On the one hand, the default position of the economic commentator class is to continue to ‘big up’ Ireland’s infamously overblown gross domestic product (GDP) figure and continue to describe Ireland’s economic performance in terms of percentage changes in GDP.

These have only a tenuous link to jobs and Irish economy expenditure. A unique endless pipeline of inward investment and a rising tide that lifts all boats.

E.g. despite economic and social onslaught from Covid-19, Irish GDP grew by 3.6 % in 2020; the only country in the western world with a positive GDP growth figure and yet unemployment stood at 21% by the year end.

While I accept that this highly distorting misuse of ‘official economic accounting’ diminishes agriculture’s real Irish economy impact, Irish agriculture’s main (if not only), communication platform continues to be around the row in the dressing room.

I am particularly and most stridently (but not solely) referring to beef prices and farm incomes,

A reasonable conclusion by the few sympathetic commentators such as Prof. John Fitzgerald who acknowledges the realities of rural economies, is that the more beef they produce the less income beef farmers earn, and so they should instead be incentivised to get out of beef and move into forestry.
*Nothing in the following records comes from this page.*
(** A waiting thread is made ready. *)
Lemma resume_thread_runs k s c x h xs t ys y :
  runs k s c x -> h ∈ wheads s -> wwait s h = xs ++ t :: ys -> threads k !! t = Some y ->
  exists k', rt_thread_resume prio_max 1 t k = Ok (RT_EOK, k') /\ runs k' (wake y t h (xs ++ ys) s) c x /\ frame k k' /\
    threads k' = <[t := with_stat RT_THREAD_READY y]> (threads k).
Proof using Hmax.
  intros Hr Hh Hws Hy. assert (t <> c) as Hne by (eapply waiting_not_current; [exact Hr|exact Hh|rewrite Hws; set_solver]).
  destruct Hr as [Hw Hcur Hx Hok Hrun].
  destruct (resume_world prio_max Hmax k (alone c s) h xs t ys y Hw) as (k' & E & Hw' & Hf & Hth & Hc); [done|done|congruence|done|].
  rewrite wake_alone in Hw'. exists k'. split; [exact E|]. split; [|done]. split; [done|by rewrite Hc|by rewrite Hth, lookup_insert_ne| |done].
  destruct Hok as (x0 & o & Hx0 & Hm & Ho & Hty & Htm). exists x0, o. rewrite Hth, lookup_insert_ne by done. split; [done|]. split; [done|].
  rewrite (fr_objects _ _ Hf) by done. split; [done|]. split; [done|]. change (thread_timer x0 ∈ wtimers (stop_timer (thread_timer y) (set_wait h (xs ++ ys) s))).
  rewrite stop_timer_timers; [done|]. by eapply (timers_inv_nodup k false), Hw.
Qed.

(** The first thread of a list is made ready, without an error. *)
Lemma resume_first_world k s c x h t ws y :
  runs k s c x -> h ∈ wheads s -> wwait s h = t :: ws -> threads k !! t = Some y ->
  exists k', let y' := with_stat RT_THREAD_READY {y with th_error := RT_EOK} in
    ipc_list_resume prio_max 1 h k = Ok (tt, k') /\ runs k' (wake y t h ws s) c x /\ frame k k' /\ threads k' = <[t := y']> (threads k) /\ t <> c.
Proof using Hmax.
  intros Hr Hh Hws Hy. assert (t <> c) as Hne by (eapply waiting_not_current; [exact Hr|exact Hh|rewrite Hws; by left]).
  set (y1 := {y with th_error := RT_EOK}). set (k1 := {k with threads ::= <[t := y1]> }).
  assert (alike y y1) as Ha by (by unfold alike). pose proof (runs_alike k s c x t y y1 Hr Hne Hy Ha eq_refl) as Hr1. fold k1 in Hr1.
  assert (threads k1 !! t = Some y1) as Hy1 by (apply lookup_insert_eq).
  destruct (resume_thread_runs k1 s c x h [] t ws y1 Hr1 Hh Hws Hy1) as (k' & E & Hr' & Hf & Hth).
  exists k'. cbv zeta. split; [|split; [exact Hr'|split; [by etransitivity; [|exact Hf]|split; [|done]]]].
  - unfold ipc_list_resume, first_thread. rewrite bind_run with (a := t) (s1 := k).
    2:{ rewrite bind_run with (a := TList t) (s1 := k); [reflexivity|]. apply on_list_read.
        pose proof (wait_ring_at k s c h (ru_world _ _ _ _ _ Hr) Hh) as Hri. rewrite Hws in Hri. by rewrite (ring_next _ _ _ _ Hri). }
    step (by apply set_thread_run). fold y1 k1. by step (exact E).
  - rewrite Hth. change (threads k1) with (<[t := y1]> (threads k)). apply insert_insert_eq.
Qed.

Lemma stopped_idle tm s : tm ∈ wtimers s -> tm ∈ widle (stop_timer tm s).
Proof using Type. unfold wtimers, stop_timer. rewrite elem_of_app. case_decide; [by left|]. intros [?|?]; done. Qed.

(** No thread that could run is more urgent than the one that runs. *)
Lemma urgent_ready k s c x t y : runs k s c x -> urgent (wq s) x -> t ∈ c :: ready (wq s) -> threads k !! t = Some y -> current_priority x <= current_priority y.
Proof using Type.
  intros Hr Hu Ht Hy. apply elem_of_cons in Ht as [->|(p & Hp & Hin)%elem_of_ready].
  - assert (y = x) as -> by (pose proof (ru_thread _ _ _ _ _ Hr); congruence). done.
  - destruct (si_queued _ _ _ _ (wi_sched _ _ _ (ru_world _ _ _ _ _ Hr)) p t Hp Hin) as (y' & Hy' & _ & Ep & _). assert (y' = y) as -> by congruence.
    destruct (Z.le_gt_cases (current_priority x) (current_priority y)); [done|]. rewrite (Hu p) in Hin by lia. by apply elem_of_nil in Hin.
Qed.
(* ===== verification/RtMutex.v ===== *)
(** * RT-Thread: src/ipc.c, mutexes

    Mutexes with priority inheritance.  A change of a thread's priority goes on to the
    owner of the mutex that the thread waits for, and so on; [chain] bounds the length of
    this walk. *)
From S2P Require Import Prelude Outcome RtList RtKernel RtSched RtObject RtTimer RtThread RtTimerStart RtIpc.
#[local] Open Scope string_scope.
#[local] Open Scope list_scope.
#[local] Open Scope Z_scope.

Definition RT_MUTEX_HOLD_MAX : Z := 0xff.

(** [rt_list_entry(node, struct rt_mutex, taken_list)] *)
Definition mutex_entry (node : knode) : K Z :=
  match node with TakenNode m => mret m | _ => undef "an entry that is not a mutex" end.

(** [mutex->owner->current_priority] and so on: the owner that is dereferenced. *)
Definition mutex_owner (m : Z) : K Z :=
  x ← mutex m;
  match owner x with Some t => mret t | None => undef "mutex->owner is null" end.

Definition set_mx_priority (m prio : Z) : K unit := set_mutex m (fun x => {x with mx_priority := prio}).

Definition rt_set_errno (error : Z) : K unit :=
  tid ← rt_thread_self;
  match tid with
  | None => modify (fun k => {k with rt_errno := error})
  | Some t => set_error t error
  end.

Section Mutex.
Variables (prio_max : Z) (cfg : rt_config) (RT_NAME_MAX : nat) (rt_malloc : Z -> kernel -> option objid).
Variables (level : nat) (mask : Z) (soft : bool) (timer_thread : Z) (chain : nat).

Definition mutex_update_priority (m : Z) : K unit :=
  e ← on_list (rt_list_isempty (SuspendHead m));
  if negb e then
    t ← first_thread (SuspendHead m);
    x ← thread t;
    set_mx_priority m (current_priority x)
  else set_mx_priority m 0xff.

Definition thread_get_mutex_priority (t : Z) : K Z :=
  x ← thread t;
  rt_list_for_each (TakenHead t) (fun priority node =>
    m ← mutex_entry node;
    y ← mutex m;
    let mutex_prio := if mx_priority y <? ceiling_priority y then mx_priority y else ceiling_priority y in
    mret (if mutex_prio <? priority then mutex_prio else priority, false)) (init_priority x).

(** The mutex that a thread waits for: [thread->pending_object], when it is a mutex. *)
Definition pending_mutex (x : rt_thread) : K (option Z) :=
  match pending_object x with
  | None => mret None
  | Some o =>
      ty ← rt_object_get_type o;
      if ty =? RT_Object_Class_Mutex
      then match o with OOther m => mret (Some m) | _ => undef "an object that is not a mutex" end
      else mret None
  end.

Fixpoint thread_update_priority (fuel : nat) (t priority suspend_flag : Z) : K unit :=
  change_priority prio_max t priority ;;
  x ← thread t;
  if is_suspended x then
    p ← pending_mutex x;
    match p with
    | None => mret tt
    | Some m =>
        on_list (rt_list_remove (TList t)) ;;
        flag ← ipc_flag m;
        ret ← ipc_list_suspend prio_max level (SuspendHead m) t flag suspend_flag;
        if negb (ret =? RT_EOK) then mret tt
        else
          mutex_update_priority m ;;
          o ← mutex_owner m;
          mutex_priority ← thread_get_mutex_priority o;
          y ← thread o;
          if negb (mutex_priority =? current_priority y) then
            match fuel with
            | O => undef "the walk along the owners does not end"
            | S fuel' => thread_update_priority fuel' o mutex_priority suspend_flag
            end
          else mret tt
    end
  else mret tt.

(** The owner gets the priority that its mutexes give it, if it is not what it has. *)
Definition update_owner (m : Z) : K unit :=
  o ← mutex_owner m;
  priority ← thread_get_mutex_priority o;
  y ← thread o;
  when (negb (priority =? current_priority y)) (thread_update_priority chain o priority RT_UNINTERRUPTIBLE).

Definition mutex_init (m : Z) : K unit :=
  ipc_object_init m ;;
  set_mutex m (fun _ => {| owner := None; mx_priority := 0xff; hold := 0; ceiling_priority := 0xff |}) ;;
  on_list (rt_list_init (TakenNode m)) ;;
  set_ipc_flag m RT_IPC_FLAG_PRIO.

Definition rt_mutex_init (m : Z) (name : list Z) (flag : Z) : K Z :=
  rt_object_init prio_max cfg RT_NAME_MAX (OOther m) RT_Object_Class_Mutex name ;;
  mutex_init m ;;
  mret RT_EOK.

Definition rt_mutex_detach (m : Z) : K Z :=
  assert_static m RT_Object_Class_Mutex true ;;
  ipc_list_resume_all prio_max level (SuspendHead m) ;;
  on_list (rt_list_remove (TakenNode m)) ;;
  rt_object_detach (OOther m) ;;
  mret RT_EOK.

(** The thread [t] no longer waits for the mutex: the end of a wait that failed, and
    rt_mutex_drop_thread. *)
Definition leave_mutex (m t : Z) : K unit :=
  o ← mutex_owner m;
  x ← thread t;
  y ← thread o;
  let need_update := current_priority y =? current_priority x in
  mutex_update_priority m ;;
  when need_update (update_owner m).

Definition rt_mutex_drop_thread (m t : Z) : K unit :=
  on_list (rt_list_remove (TList t)) ;;
  leave_mutex m t.

Definition rt_mutex_setprioceiling (mtx : option Z) (priority : Z) : K Z :=
  match mtx with
  | Some m =>
      if priority <? prio_max then
        x ← mutex m;
        set_mutex m (fun x => {x with ceiling_priority := priority}) ;;
        when (bool_decide (is_Some (owner x))) (update_owner m) ;;
        mret (ceiling_priority x)
      else rt_set_errno (- RT_EINVAL) ;; mret 0xff
  | None => rt_set_errno (- RT_EINVAL) ;; mret 0xff
  end.

Definition rt_mutex_getprioceiling (mtx : option Z) : K Z :=
  match mtx with Some m => x ← mutex m; mret (ceiling_priority x) | None => mret 0xff end.

Definition rt_mutex_create (name : list Z) (flag : Z) : K (option Z) :=
  o ← rt_object_allocate cfg RT_NAME_MAX rt_malloc RT_Object_Class_Mutex name;
  match o with
  | None => mret None
  | Some (OOther m) => mutex_init m ;; mret (Some m)
  | Some _ => undef "a block that is not a mutex"
  end.

Definition rt_mutex_delete (m : Z) : K Z :=
  assert_static m RT_Object_Class_Mutex false ;;
  ipc_list_resume_all prio_max level (SuspendHead m) ;;
  on_list (rt_list_remove (TakenNode m)) ;;
  rt_object_delete (OOther m) ;;
  mret RT_EOK.

(** The mutex has no owner: [t] takes it. *)
Definition mutex_get (m t suspend_flag : Z) : K unit :=
  set_mutex m (fun x => {x with owner := Some t; mx_priority := 0xff; hold := 1}) ;;
  x ← mutex m;
  y ← thread t;
  when (negb (ceiling_priority x =? 0xff) && (ceiling_priority x <? current_priority y))
    (thread_update_priority chain t (ceiling_priority x) suspend_flag) ;;
  on_list (rt_list_insert_after (TakenHead t) (TakenNode m)).

(** Another thread has the mutex: [t] waits for it. *)
Definition mutex_wait (m t timeout suspend_flag : Z) : K (option Z) :=
  x ← thread t;
  let priority := current_priority x in
  flag ← ipc_flag m;
  ret ← ipc_list_suspend prio_max level (SuspendHead m) t flag suspend_flag;
  if negb (ret =? RT_EOK) then mret (Some ret)
  else
    set_thread t (fun x => {x with pending_object := Some (OOther m)}) ;;
    y ← mutex m;
    when (priority <? mx_priority y) (
      set_mx_priority m priority ;;
      o ← mutex_owner m;
      z ← thread o;
      when (priority <? current_priority z) (thread_update_priority chain o priority RT_UNINTERRUPTIBLE)) ;;
    when (0 <? timeout) (start_wait prio_max level mask soft timer_thread t timeout) ;;
    rt_schedule prio_max ;;
    mret None.

Definition rt_mutex_take_ (m timeout suspend_flag : Z) : K (option Z) :=
  debug_scheduler_available true ;;
  assert_class m RT_Object_Class_Mutex ;;
  t ← current;
  set_error t RT_EOK ;;
  x ← mutex m;
  match owner x with
  | Some o =>
      if o =? t then
        if hold x <? RT_MUTEX_HOLD_MAX then
          set_mutex m (fun x => {x with hold ::= (fun h => u8 (h + 1))}) ;;
          mret (Some RT_EOK)
        else mret (Some (- RT_EFULL))
      else if timeout =? 0 then
        set_error t (- RT_ETIMEOUT) ;;
        mret (Some (- RT_ETIMEOUT))
      else mutex_wait m t timeout suspend_flag
  | None =>
      mutex_get m t suspend_flag ;;
      mret (Some RT_EOK)
  end.

Definition rt_mutex_take_return (m t : Z) : K Z :=
  x ← thread t;
  if th_error x =? RT_EOK then mret RT_EOK
  else
    leave_mutex m t ;;
    x ← thread t;
    mret (th_error x).

Definition rt_mutex_take (m time : Z) : K (option Z) := rt_mutex_take_ m time RT_UNINTERRUPTIBLE.
Definition rt_mutex_take_interruptible (m time : Z) : K (option Z) := rt_mutex_take_ m time RT_INTERRUPTIBLE.
Definition rt_mutex_take_killable (m time : Z) : K (option Z) := rt_mutex_take_ m time RT_KILLABLE.
Definition rt_mutex_trytake (m : Z) : K (option Z) := rt_mutex_take m RT_WAITING_NO.

(** The first waiting thread becomes the owner. *)
Definition hand_over (m : Z) : K unit :=
  next_thread ← first_thread (SuspendHead m);
  on_list (rt_list_remove (TList next_thread)) ;;
  set_mutex m (fun x => {x with owner := Some next_thread; hold := 1}) ;;
  on_list (rt_list_insert_after (TakenHead next_thread) (TakenNode m)) ;;
  set_thread next_thread (fun x => {x with pending_object := None}) ;;
  rt_thread_resume prio_max level next_thread ;;
  mutex_update_priority m.

(** The owner [t] gives the mutex up: whether to reschedule. *)
Definition mutex_give (m t : Z) : K bool :=
  on_list (rt_list_remove (TakenNode m)) ;;
  x ← mutex m;
  y ← thread t;
  need ← (if negb (ceiling_priority x =? 0xff) || (current_priority y =? mx_priority x) then
            priority ← thread_get_mutex_priority t;
            change_priority prio_max t priority ;;
            mret true
          else mret false);
  e ← on_list (rt_list_isempty (SuspendHead m));
  if negb e then hand_over m ;; mret true
  else
    set_mutex m (fun x => {x with owner := None; mx_priority := 0xff}) ;;
    mret need.

Definition rt_mutex_release (m : Z) : K Z :=
  assert_class m RT_Object_Class_Mutex ;;
  debug_in_thread_context ;;
  t ← current;
  x ← mutex m;
  if bool_decide (owner x <> Some t) then
    set_error t (- RT_ERROR) ;;
    mret (- RT_ERROR)
  else
    set_mutex m (fun x => {x with hold ::= (fun h => u8 (h - 1))}) ;;
    x ← mutex m;
    need_schedule ← (if hold x =? 0 then mutex_give m t else mret false);
    when need_schedule (rt_schedule prio_max) ;;
    mret RT_EOK.

Definition rt_mutex_control (m : Z) : K Z :=
  assert_class m RT_Object_Class_Mutex ;;
  mret (- RT_ERROR).
End Mutex.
For as long as these twin peaks of misrepresentation of economic impact, resilience and relevance continue to frame Irish agriculture in the Irish economy, while at the same time the agri sector doesn’t positively communicate its unique economic impact and continuing relevance, then the sector will continue to be vulnerable to ideological bandwagons like the environmental lobby.

Looking at the last two years in particular, the absence of an agri sector response that speaks positively about its relevance and responsibility, allowed this bandwagon to drive its own agenda i.e the unilateral suppression of Irish agrioutput and income.